ベンゾジアゼピン系薬:アルプラゾラム(商品名:コンスタン、ソラナックス)
ベンゾジアゼピン系薬:アルプラゾラム(商品名:コンスタン、ソラナックス)
心身症は胃・十二指腸潰瘍、過敏性腸症候群、自律神経失調症などによって起こります。これらの心身症では、過度の緊張状態や不安などの症状が表れ、これが原因で体にも異常が起こるようになります。
そこで、これら精神的な不安状態を取り除くために使用される薬としてアルプラゾラム(商品名:コンスタン、ソラナックス)があります。アルプラゾラムはベンゾジアゼピン系薬(BZ薬)と呼ばれる種類の薬になります。
アルプラゾラム(商品名:コンスタン、ソラナックス)の作用機序
極度の不安を感じることにより、日常生活に支障をきたすようになることがあります。例えば、突然強い恐怖に陥り、めまいや動機、呼吸困難などの症状を起こすことがあります。これを、パニック障害といいます。人前で話すときにパニックに陥ることもあります。
また、虐待やいじめなど、極度のストレスを味わうことで心理的な外傷を受けることがあります。これを、心的外傷後ストレス障害(PTSD)といいます。
他にも不安症状は問題となり、抗がん剤の治療によって不安を感じることがあります。古くから使用されている抗がん剤の有名な副作用に「悪心・嘔吐」があります。嘔吐は精神的にきつい副作用であるため、抗がん剤を見るだけで大きな不安を感じてしまう方はいます。これが、日々の生活に大きく影響してしまいます。
そこで、薬によって不安を取り除くのです。これらの不安はどこで感じるかというと、脳で判断します。そこで、脳の機能を抑えることで不安を感じなくさせるようにします。
私たちは夜になると眠くなります。これは、夜に「脳の機能を抑える物質」が放出されるからです。脳機能が抑えらると、眠くなります。これと同じ作用により、脳機能を鎮静化させることで不安を感じなくさせることができます。
このような脳の抑制に関わるスイッチ(受容体)として、ベンゾジアゼピン受容体が知られています。ベンゾジアゼピン受容体が刺激されると、脳の電気信号をマイナスに傾けることで脳の活動を抑えるCl−(クロロイオン)が放出されます。

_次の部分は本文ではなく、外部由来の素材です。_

(** The size fields that make the slice bound 2+size wrap around. *)
Lemma udp_panics Unmarshal n b0 b1 d :
  0 <= b0 < 256 -> 0 <= b1 < 256 ->
  receiveUDPMessage Unmarshal n (Some (b0 :: b1 :: d)) = Panic <-> 65534 <= b0 * 256 + b1.
Proof.
  intros H0 H1. unfold receiveUDPMessage. set (buffer := take (Z.to_nat MAX_PACKAGE_SIZE) _).
  assert (be_val (take 2 buffer) = b0 * 256 + b1) as ->.
  { unfold buffer. rewrite take_take, Nat.min_l by (unfold MAX_PACKAGE_SIZE; lia).
    rewrite <- !app_comm_cons. set (r := d ++ _). change (take 2 (b0 :: b1 :: r)) with [b0; b1].
    unfold be_val. cbn [rev app le_val]. lia. }
  destruct (Z.ltb_spec (u16 (2 + (b0 * 256 + b1))) 2) as [L|L]; unfold u16 in L.
  - split; [|done]. intros _. Z.div_mod_to_equations. lia.
  - split; [|intros; exfalso; Z.div_mod_to_equations; lia].
    destruct (Unmarshal _) as [msg|]; [|done]. by repeat case_match.
Qed.

(** C34. UDP: a message whose encoding has at most 65533 bytes is put in one datagram, and the receiver of that datagram gets it back (the header check excepts proxy and keepalive responses).  A datagram crashes the receiver exactly when its size field, which is the sender's, is 65534 or 65535: the slice bound 2+size wraps around in uint16. *)
Theorem udp_correct Marshal Unmarshal n :
  (forall m b, Marshal m = Some b -> Unmarshal b = Some m -> Z.of_nat (length b) <= 65533 ->
     valid_headers n m = true \/ Opcode m = ProxyResponseCode \/ Opcode m = KeepaliveResponseCode ->
     exists d, sendUDPMessage Marshal m = [d] /\ receiveUDPMessage Unmarshal n (Some d) = Ok (Some m)) /\
  (forall b0 b1 d, 0 <= b0 < 256 -> 0 <= b1 < 256 ->
     (receiveUDPMessage Unmarshal n (Some (b0 :: b1 :: d)) = Panic <-> 65534 <= b0 * 256 + b1)).
Proof. split; [apply udp_sent_received|intros; by apply udp_panics]. Qed.

Lemma udp_correct_witness :
  (exists d, sendUDPMessage example_marshal example_msg = [d] /\
     receiveUDPMessage example_unmarshal example_net (Some d) = Ok (Some example_msg)) /\
  receiveUDPMessage example_unmarshal example_net (Some [255; 254]) = Panic.
Proof.
  destruct (udp_correct example_marshal example_unmarshal example_net) as [R P]. split.
  - apply (R example_msg [8; 8; 8]); [reflexivity..|vm_compute; discriminate|left; reflexivity].
  - apply (P 255 254 []); lia.
Defined.

(** ** streamSendMessage *)

Lemma Write_healthy b p : writer_wf b -> healthy b ->
  exists b', bufio_Write b p = Some (length p, false, b') /\ healthy b'.
Proof.
  intros W H. unfold bufio_Write.
  destruct (bufio_write_loop 3 b p 0) as [[[b1 p1] n1]|] eqn:L; [|by apply bufio_write_loop_ends in L].
  pose proof (bufio_write_loop_healthy _ _ _ _ _ _ _ H L) as [We Hf].
  apply bufio_write_loop_sound in L as (d & -> & -> & _); [|done].
  rewrite We, length_app. cbn [Nat.add]. eexists. split; [reflexivity|done].
Qed.

Lemma stream_write_loop_stop fuel env m peerID sid b f :
  stream_write_loop fuel env m peerID sid b f (length f) = (Ok false, length f, b, env).
Proof. destruct fuel; cbn [stream_write_loop]; by rewrite Nat.ltb_irrefl. Qed.

Lemma build_frame_nonempty `{C : Codec} Marshal n m f :
  build_frame Marshal Panic n m = Ok f -> (0 < length f)%nat.
Proof.
  unfold build_frame. destruct (Marshal m) as [b|]; [|done]. destruct (_ =? 0); [done|].
  destruct (if compressEnable n && _ then Compress n b else _); cbn [res_bind]; [|done..].
  destruct (GenCompressInfo _ _); cbn [res_bind]; [|done..]. intros E.
  apply (f_equal (fun r => match r with Ok l => length l | _ => 1%nat end)) in E.
  rewrite length_app, length_be_bytes in E. lia.
Qed.

(** The one turn the loop makes. *)
Lemma stream_write_loop_open env m peerID sid ss cnt b f :
  writer_wf b -> werr b = false -> (0 < length f)%nat ->
  streams env !! peerID = Some ss -> ss !! sid = Some cnt ->
  exists e total b' env', stream_write_loop (length f) env m peerID sid b f 0 = (Ok e, total, b', env') /\
    SyncWaitAck env' = SyncWaitAck env /\ wsize b' = wsize b /\
    (e = false -> total = length f /\ stream_of b' = stream_of b ++ f /\ werr b' = false /\
       streams env' = <[peerID := <[sid := u64 (cnt + Z.of_nat (length f))]> ss]> (streams env)) /\
    (faults (wr b) = [] -> e = false /\ healthy b').
Proof.
  intros W We Hf Hp Hs. destruct f as [|x f']; [simpl in Hf; lia|]. set (f := x :: f') in *.
  destruct (length f) as [|k] eqn:Lf; [lia|]. cbn [stream_write_loop].
  rewrite Lf, (proj2 (Nat.ltb_lt 0 (S k))), Hp, Hs, drop_0 by lia.
  destruct (Write_spec b f W) as (nn & e & b1 & E & Hst & Hz & Hw & He & Hn).
  destruct e.
  - rewrite E. eexists _, _, _, _. split_and!; [reflexivity|done|done|done|].
    intros Hfl. destruct (Write_healthy b f W) as (b2 & E2 & _); [done|]. rewrite E in E2. done.
  - rewrite E, Hn in * by done. rewrite firstn_all in Hst.
    assert (faults (wr b) = [] -> healthy b1) as Hb1.
    { intros Hfl. destruct (Write_healthy b f W) as (b2 & E2 & H2); [done|].
      replace b1 with b2 by congruence. done. }
    cbn [Nat.add]. rewrite <- Lf in *. set (env1 := mkStreamEnv _ _).
    destruct (Available b1 <=? 0)%nat.
    + destruct (Flush b1) as [e b2] eqn:F. pose proof F as F'.
      apply Flush_spec in F as (Hst2 & Hz2 & He2 & Hl2 & Hb2). destruct e.
      * eexists _, _, _, _. split_and!; [reflexivity|done|congruence|done|].
        intros Hfl. destruct (Flush_healthy b1 (Hb1 Hfl)) as (b3 & F3 & _). congruence.
      * rewrite stream_write_loop_stop. eexists _, _, _, _. split_and!; [reflexivity|done|congruence|..].
        { intros _. split_and!; [done|by rewrite Hst2|done|done]. }
        intros Hfl. split; [done|]. destruct (Flush_healthy b1 (Hb1 Hfl)) as (b3 & F3 & ?). congruence.
    + rewrite stream_write_loop_stop. eexists _, _, _, _. split_and!; [reflexivity|done|done|..]; auto.
Qed.
(* ===== verification/Lru.v ===== *)
(** * types/lru/cache.go: the least-recently-used cache

    The items live in a container/list, most recent first; each carries the identity of its
    list element, and the map leads from a key to its item.  Operations run under the
    mutex and are atomic.  [Get] refines the cache of an ordered list of entries. *)
From S2P Require Import Prelude.
Local Open Scope Z_scope.

Section lru.
Context {V E : Type}.

Record cacheItem := mkItem { ikey : list Z; ivalue : V; ielement : nat }.

Record Cache := mkCache {
  order : list cacheItem;
  items : gmap (list Z) cacheItem;
  limit : Z;
  next_element : nat
}.

Definition NewCache (lim : Z) : Cache := mkCache [] ∅ lim 0.

(** container/list: remove the element with this identity. *)
Definition take_out (e : nat) (l : list cacheItem) : list cacheItem :=
  filter (fun i => ielement i <> e) l.

(** order.MoveToFront(item.element) *)
Definition MoveToFront (item : cacheItem) (l : list cacheItem) : list cacheItem :=
  item :: take_out (ielement item) l.

(** order.Remove(order.Back()) and the deletion of its key; Remove(nil) panics. *)
Definition evict (c : Cache) : res E Cache :=
  match last (order c) with
  | None => Panic
  | Some item => Ok (mkCache (take_out (ielement item) (order c)) (delete (ikey item) (items c)) (limit c) (next_element c))
  end.

(** Get; [init] is the outcome of the initialiser, which only runs on a miss. *)
Definition Get (c : Cache) (key : list Z) (init : V + E) : res E V * Cache :=
  match items c !! key with
  | Some item => (Ok (ivalue item), mkCache (MoveToFront item (order c)) (items c) (limit c) (next_element c))
  | None =>
    match (if limit c <=? Z.of_nat (length (order c)) then evict c else Ok c) with
    | Panic => (Panic, c)
    | Err e => (Err e, c)
    | Ok c =>
      match init with
      | inr err => (Err err, c)
      | inl value =>
        let item := mkItem key value (next_element c) in
        (Ok value, mkCache (item :: order c) (<[key := item]> (items c)) (limit c) (S (next_element c)))
      end
    end
  end.

(** ** The invariant *)

Record cache_wf (c : Cache) : Prop := {
  wf_elements : NoDup (ielement <$> order c);
  wf_keys : NoDup (ikey <$> order c);
  wf_next : Forall (fun i => (ielement i < next_element c)%nat) (order c);
  wf_items : forall k i, items c !! k = Some i <-> i ∈ order c /\ ikey i = k;
  wf_limit : Z.of_nat (length (order c)) <= Z.max 1 (limit c)
}.

(** ** The specification: entries, most recently used first *)

Definition entries (c : Cache) : list (list Z * V) := (fun i => (ikey i, ivalue i)) <$> order c.

Definition spec_find (l : list (list Z * V)) (key : list Z) : option V :=
  snd <$> List.find (fun e => bool_decide (e.1 = key)) l.

Definition spec_forget (l : list (list Z * V)) (key : list Z) : list (list Z * V) :=
  filter (fun e => e.1 <> key) l.

Definition spec_get (lim : Z) (l : list (list Z * V)) (key : list Z) (init : V + E)
    : res E V * list (list Z * V) :=
  match spec_find l key with
  | Some v => (Ok v, (key, v) :: spec_forget l key)
  | None =>
    let l := if lim <=? Z.of_nat (length l) then take (length l - 1) l else l in
    match init with
    | inr err => (Err err, l)
    | inl v => (Ok v, (key, v) :: l)
    end
  end.

(** ** Lemmas *)

Lemma NewCache_wf lim : cache_wf (NewCache lim).
Proof.
  split; simpl; try constructor; [..|lia]; intros; rewrite ?lookup_empty in *; try done.
  - set_solver.
Qed.


Lemma unique_by {B : Type} (f : cacheItem -> B) l i j :
  NoDup (f <$> l) -> i ∈ l -> j ∈ l -> f i = f j -> i = j.
Proof.
  intros Hn Hi Hj E'. induction l as [|x l IH]; [by apply not_elem_of_nil in Hi|].
  rewrite fmap_cons in Hn. apply NoDup_cons in Hn as [Hx Hn].
  apply elem_of_cons in Hi as [->|Hi], Hj as [->|Hj]; auto.
  - exfalso. apply Hx. rewrite E'. apply list_elem_of_fmap; eauto.
  - exfalso. apply Hx. rewrite <- E'. apply list_elem_of_fmap; eauto.
Qed.

Lemma filter_entries (P : cacheItem -> Prop) `{!forall i, Decision (P i)} k l :
  Forall (fun i => P i <-> ikey i <> k) l ->
  (fun i => (ikey i, ivalue i)) <$> filter P l = spec_forget ((fun i => (ikey i, ivalue i)) <$> l) k.
Proof.
  induction 1 as [|i l Hi _ IH]; [done|]. unfold spec_forget in *. rewrite filter_cons, fmap_cons, filter_cons.
  simpl. destruct (decide (P i)), (decide (ikey i <> k)); try tauto. by rewrite fmap_cons, IH.
Qed.

Lemma take_out_entries item l :
  NoDup (ielement <$> l) -> NoDup (ikey <$> l) -> item ∈ l ->
  (fun i => (ikey i, ivalue i)) <$> take_out (ielement item) l
  = spec_forget ((fun i => (ikey i, ivalue i)) <$> l) (ikey item).
Proof.
  intros He Hk Hi. apply filter_entries, Forall_forall. intros i Hil. split; intros Hn E'; apply Hn.
  - by rewrite (unique_by ikey l i item).
  - by rewrite (unique_by ielement l i item).
Qed.

Lemma take_out_last l x : NoDup (ielement <$> (l ++ [x])) -> take_out (ielement x) (l ++ [x]) = l.
Proof.
  intros H. unfold take_out. rewrite filter_app, filter_cons, filter_nil.
  destruct (decide (ielement x <> ielement x)) as [|_]; [done|]. rewrite app_nil_r.
  rewrite fmap_app in H. apply NoDup_app in H as (_ & H & _).
  induction l as [|y l IH]; [done|]. rewrite filter_cons, decide_True.
  - f_equal. apply IH. intros z Hz. apply H. rewrite fmap_cons. by right.
  - intros E'. apply (H (ielement y)); rewrite ?fmap_cons; [by left|rewrite E'; by left].
Qed.

Lemma length_take_out_in item l :
  NoDup (ielement <$> l) -> item ∈ l -> S (length (take_out (ielement item) l)) = length l.
Proof.
  intros Hn Hi. apply list_elem_of_split in Hi as (l1 & l2 & ->).
  unfold take_out. rewrite filter_app, filter_cons.
  destruct (decide (ielement item <> ielement item)) as [|_]; [done|].
  rewrite fmap_app, fmap_cons in Hn. apply NoDup_app in Hn as (_ & H1 & H2).
  apply NoDup_cons in H2 as [H2 _].
  assert (forall l, (forall i, i ∈ l -> ielement i <> ielement item) -> take_out (ielement item) l = l) as F.
  { unfold take_out. intros l. induction l as [|y l IH]; intros H; [done|].
    rewrite filter_cons, decide_True by (apply H; by left). f_equal. apply IH. intros i Hi. apply H. by right. }
  unfold take_out in F. rewrite !F, !length_app; [simpl; lia|..].
  - intros i Hi E'. apply H2. rewrite <- E'. apply list_elem_of_fmap. eauto.
  - intros i Hi E'. apply (H1 (ielement i)); [apply list_elem_of_fmap; eauto|]. rewrite E'. by left.
Qed.

Lemma spec_find_None l k : spec_find l k = None <-> k ∉ l.*1.
Proof.
  unfold spec_find. induction l as [|[k' v] l IH]; simpl; [split; [intros _; apply not_elem_of_nil|done]|].
  case_bool_decide; simpl.
  - split; [done|]. intros H'. destruct H'. subst. by left.
  - rewrite IH, not_elem_of_cons. naive_solver.
Qed.

Lemma spec_find_Some l k v : NoDup (l.*1) -> (k, v) ∈ l -> spec_find l k = Some v.
Proof.
  unfold spec_find. induction l as [|[k' v'] l IH]; intros Hn Hi; [by apply not_elem_of_nil in Hi|].
  simpl in *. apply NoDup_cons in Hn as [Hk Hn]. apply elem_of_cons in Hi as [[= <- <-]|Hi].
  - by rewrite bool_decide_true.
  - case_bool_decide; [|by apply IH]. subst. destruct Hk. apply list_elem_of_fmap. exists (k, v). done.
Qed.

Lemma entries_keys c : (entries c).*1 = ikey <$> order c.
Proof. unfold entries. rewrite <- list_fmap_compose. done. Qed.

Lemma find_entry c key : cache_wf c -> spec_find (entries c) key = ivalue <$> items c !! key.
Proof.
  intros [He Hk _ Hi _]. destruct (items c !! key) as [i|] eqn:L; simpl.
  - apply Hi in L as [L <-]. apply spec_find_Some; [by rewrite entries_keys|].
    unfold entries. apply list_elem_of_fmap. eauto.
  - apply spec_find_None. rewrite entries_keys. intros (i & -> & H)%list_elem_of_fmap.
    assert (items c !! ikey i = Some i) by (by apply Hi). congruence.
Qed.

(** ** Preservation *)

Lemma sub_wf c l' its' :
  cache_wf c -> (forall i, i ∈ l' -> i ∈ order c) -> NoDup (ielement <$> l') -> NoDup (ikey <$> l') ->
  (length l' <= length (order c))%nat ->
  (forall k i, its' !! k = Some i <-> i ∈ l' /\ ikey i = k) ->
  cache_wf (mkCache l' its' (limit c) (next_element c)).
Proof.
  intros [_ _ Hn _ Hl] Hs He Hk Hlen Hi. split; simpl; try done; [|lia].
  apply Forall_forall. intros i H. rewrite Forall_forall in Hn. auto.
Qed.

Lemma take_out_sub e l i : i ∈ take_out e l <-> i ∈ l /\ ielement i <> e.
Proof. unfold take_out. rewrite list_elem_of_filter. tauto. Qed.

Lemma NoDup_fmap_filter {B} (f : cacheItem -> B) (P : cacheItem -> Prop) `{!forall i, Decision (P i)} l :
  NoDup (f <$> l) -> NoDup (f <$> filter P l).
Proof.
  induction l as [|x l IH]; [done|]. rewrite fmap_cons, NoDup_cons. intros [Hx Hn].
  rewrite filter_cons. destruct (decide (P x)); [|by apply IH]. rewrite fmap_cons, NoDup_cons.
  split; [|by apply IH]. intros Hin. apply list_elem_of_fmap in Hin as (y & Ey & Hy).
  apply list_elem_of_filter in Hy as [_ Hy]. apply Hx. apply list_elem_of_fmap. eauto.
Qed.

Lemma hit_wf c key item :
  cache_wf c -> items c !! key = Some item ->
  cache_wf (mkCache (MoveToFront item (order c)) (items c) (limit c) (next_element c)).
Proof.
  intros W L. pose proof W as [He Hk _ Hi _]. pose proof L as [Ho <-]%Hi.
  unfold MoveToFront. apply sub_wf; try done.
  - intros i. rewrite elem_of_cons, take_out_sub. naive_solver.
  - rewrite fmap_cons, NoDup_cons. split; [|by apply NoDup_fmap_filter].
    intros (j & Ej & [_ Hj]%take_out_sub)%list_elem_of_fmap. congruence.
  - rewrite fmap_cons, NoDup_cons. split; [|by apply NoDup_fmap_filter].
    intros (j & Ej & [Hj Hne]%take_out_sub)%list_elem_of_fmap.
    by rewrite (unique_by ikey (order c) j item) in Hne.
  - cbn [length]. by rewrite length_take_out_in.
  - intros k i. rewrite Hi, elem_of_cons, take_out_sub.
    split; [|naive_solver]. intros [Hio <-]. split; [|done].
    destruct (decide (ielement i = ielement item)); [left; by apply (unique_by ielement (order c))|auto].
Qed.

(** Evicting the last item of a full cache. *)
Lemma evict_spec c l x :
  cache_wf c -> order c = l ++ [x] ->
  exists c', evict c = Ok c' /\ order c' = l /\ limit c' = limit c /\ cache_wf c'.
Proof.
  intros W Ho. pose proof W as [He Hk _ Hi _]. rewrite Ho in He, Hk.
  unfold evict. rewrite Ho, last_snoc, take_out_last by done. eexists. split_and!; [done..|].
  rewrite fmap_app in He. rewrite fmap_app in Hk. apply NoDup_app in He as (He & _ & _). apply NoDup_app in Hk as (Hk & Hx & _).
  apply sub_wf; try done.
  - intros i Hil. rewrite Ho. apply elem_of_app. by left.
  - rewrite Ho, length_app. simpl. lia.
  - intros k i. rewrite lookup_delete_Some, Hi, Ho, elem_of_app, list_elem_of_singleton.
    split; [naive_solver|]. intros [Hil <-]. split; [|naive_solver]. intros Ek.
    apply (Hx (ikey i)); [apply list_elem_of_fmap; eauto|]. rewrite <- Ek. by left.
Qed.

(** Inserting an absent key where there is room. *)
Lemma insert_wf c key value :
  cache_wf c -> items c !! key = None -> Z.of_nat (length (order c)) < Z.max 1 (limit c) ->
  let item := mkItem key value (next_element c) in
  cache_wf (mkCache (item :: order c) (<[key := item]> (items c)) (limit c) (S (next_element c))).
Proof.
  intros [He Hk Hn Hi Hl] L Hroom item. rewrite Forall_forall in Hn. split; cbn [order items limit next_element].
  - rewrite fmap_cons, NoDup_cons. split; [|done].
    intros (j & Ej & Hj)%list_elem_of_fmap. specialize (Hn j Hj). simpl in *. lia.
  - rewrite fmap_cons, NoDup_cons. split; [|done].
    intros (j & Ej & Hj)%list_elem_of_fmap. assert (items c !! key = Some j) by (by apply Hi). congruence.
  - constructor; [simpl; lia|]. apply Forall_forall. intros j Hj. specialize (Hn j Hj). lia.
  - intros k i. rewrite lookup_insert_Some, elem_of_cons, Hi. split.
    + intros [[<- <-]|[Hne [Hio Ek]]]; auto.
    + intros [[->|Hio] <-]; [by left|]. right. split; [|done].
      intros ->. assert (items c !! ikey i = Some i) by (by apply Hi). congruence.
  - cbn [length]. lia.
Qed.
(** Those of the devices, in order. *)
Definition candidates (matcher : Root -> Service -> option upnp) (devices : list (option Root)) : list upnp :=
  concat ((fun d => match d with None => [] | Some root => omap (usable matcher root) (services root) end) <$> devices).

Lemma visit_found matcher root out l : foldl (visit_service matcher root) (true, out) l = (true, out).
Proof. induction l as [|s l IH]; [done|exact IH]. Qed.

Lemma visit_services matcher root out l :
  foldl (visit_service matcher root) (false, out) l =
    match omap (usable matcher root) l with [] => (false, out) | u :: _ => (true, out ++ [Some u]) end.
Proof.
  induction l as [|s l IH]; [done|]. cbn [foldl omap list_omap]. unfold visit_service at 2, usable at 1. cbn [fst snd].
  destruct (matcher root s) as [u|]; [|done]. destruct (nat_status (u_service u)) as [[]|]; cbn; [apply visit_found|done|done].
Qed.

Lemma discover_found matcher devices out : discover_loop matcher devices (true, out) = (true, out).
Proof. by destruct devices. Qed.

Lemma discover_loop_spec matcher devices :
  discover_loop matcher devices (false, []) = match candidates matcher devices with [] => (false, []) | u :: _ => (true, [Some u]) end.
Proof.
  induction devices as [|[root|] devices IH]; [done| |exact IH]. cbn [discover_loop fst]. rewrite visit_services.
  unfold candidates. cbn [fmap list_fmap concat]. destruct (omap (usable matcher root) (services root)) as [|u us]; [exact IH|].
  cbn. apply discover_found.
Qed.

(** discover sends exactly one value: the first usable connection, or nil. *)
Lemma discover_spec matcher devices :
  discover devices matcher = [devices ≫= fun ds => head (candidates matcher ds)].
Proof. destruct devices as [ds|]; [|done]. unfold discover. rewrite discover_loop_spec. cbn. by destruct (candidates matcher ds). Qed.

(** Finding a UPnP gateway.  Each of the two goroutines of NewUPnP sends exactly one value, so that the
    channel of capacity two never blocks them and NewUPnP, which receives up to two, never waits in vain: whatever
    the devices answer and in whichever order the goroutines arrive, it returns the first usable
    connection of the one that arrived first and found one, and panics exactly when there is none. *)
Lemma NewUPnP_correct d1 d2 arrived :
  arrived ≡ₚ discover d1 matcher_v1 ++ discover d2 matcher_v2 ->
  let c1 := d1 ≫= fun ds => head (candidates matcher_v1 ds) in
  let c2 := d2 ≫= fun ds => head (candidates matcher_v2 ds) in
  (arrived = [c1; c2] \/ arrived = [c2; c1]) /\
  match NewUPnP arrived with
  | Ok u => (c1 = Some u \/ c2 = Some u) /\ nat_status (u_service u) = Some true /\ (head arrived = Some (Some u) \/ head arrived = Some None)
  | Panic => c1 = None /\ c2 = None
  | Err _ => False
  end.
Proof.
  rewrite !discover_spec. cbn [app]. intros P. cbv zeta.
  assert (forall d m u, (d ≫= fun ds => head (candidates m ds)) = Some u -> nat_status (u_service u) = Some true) as Hn.
  { intros [ds|] m u E; [|done]. cbn in E. assert (u ∈ candidates m ds) as Hu by (destruct (candidates m ds); [done|]; injection E as ->; apply list_elem_of_here).
    unfold candidates in Hu. apply list_elem_of_In, in_concat in Hu as (l & Hl & Hu). apply list_elem_of_In in Hl, Hu. apply list_elem_of_fmap in Hl as ([root|] & -> & _); [|by apply elem_of_nil in Hu].
    apply list_elem_of_omap in Hu as (s & _ & Hs). unfold usable in Hs. destruct (m root s); [|done]. case_decide; congruence. }
  pose proof (Hn d1 matcher_v1) as H1. pose proof (Hn d2 matcher_v2) as H2. clear Hn.
  set (c1 := d1 ≫= _) in *. set (c2 := d2 ≫= _) in *. clearbody c1 c2.
  assert (arrived = [c1; c2] \/ arrived = [c2; c1]) as Ha by (symmetry in P; by apply Permutation_length_2_inv in P).
  split; [exact Ha|]. destruct Ha as [-> | ->]; destruct c1 as [u1|], c2 as [u2|]; cbn; auto 10.
Qed.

そこで、薬によってベンゾジアゼピン受容体を活性化すれば、脳機能を抑えて不安を感じなくさせられることが分かります。
このような考えにより、脳の鎮静化に関わるスイッチを起動させることで不安症状を軽減する薬がアルプラゾラム(商品名:コンスタン、ソラナックス)です。
アルプラゾラム(商品名:コンスタン、ソラナックス)の特徴
不安障害の治療薬として、アルプラゾラム(商品名:コンスタン、ソラナックス)は有効です。ベンゾジアゼピン系薬は睡眠薬として主に利用されますが、アルプラゾラムの場合は抗不安作用を期待して投与されます。
この薬には、筋弛緩作用もあります。つまり、筋肉のコリをほぐすのです。そのため、肩こりや腰痛などを治療するため、整形領域で使用されることもあります。また、極度の緊張状態が続くことで頭痛を生じることがあります。この場合にも、アルプラゾラムを活用することがあります。
アルプラゾラム(商品名:コンスタン、ソラナックス)の半減期(体内にある薬の濃度が半分になるまでの時間)は約14時間です。作用時間が長く、投与後素早く効果を示すことが特徴です。
なお、ベンゾジアゼピン系薬を急にやめると、離脱症状などによってさらに症状を悪化させてしまう恐れがあります。そこで、薬をやめるときは少しずつ薬の量を少なくしていくなどの工夫が必要です。
このような特徴により、さまざまな不安症状に対して使用され、筋肉のコリをほぐすことを期待して投与されることもある薬がアルプラゾラム(商品名:コンスタン、ソラナックス)です。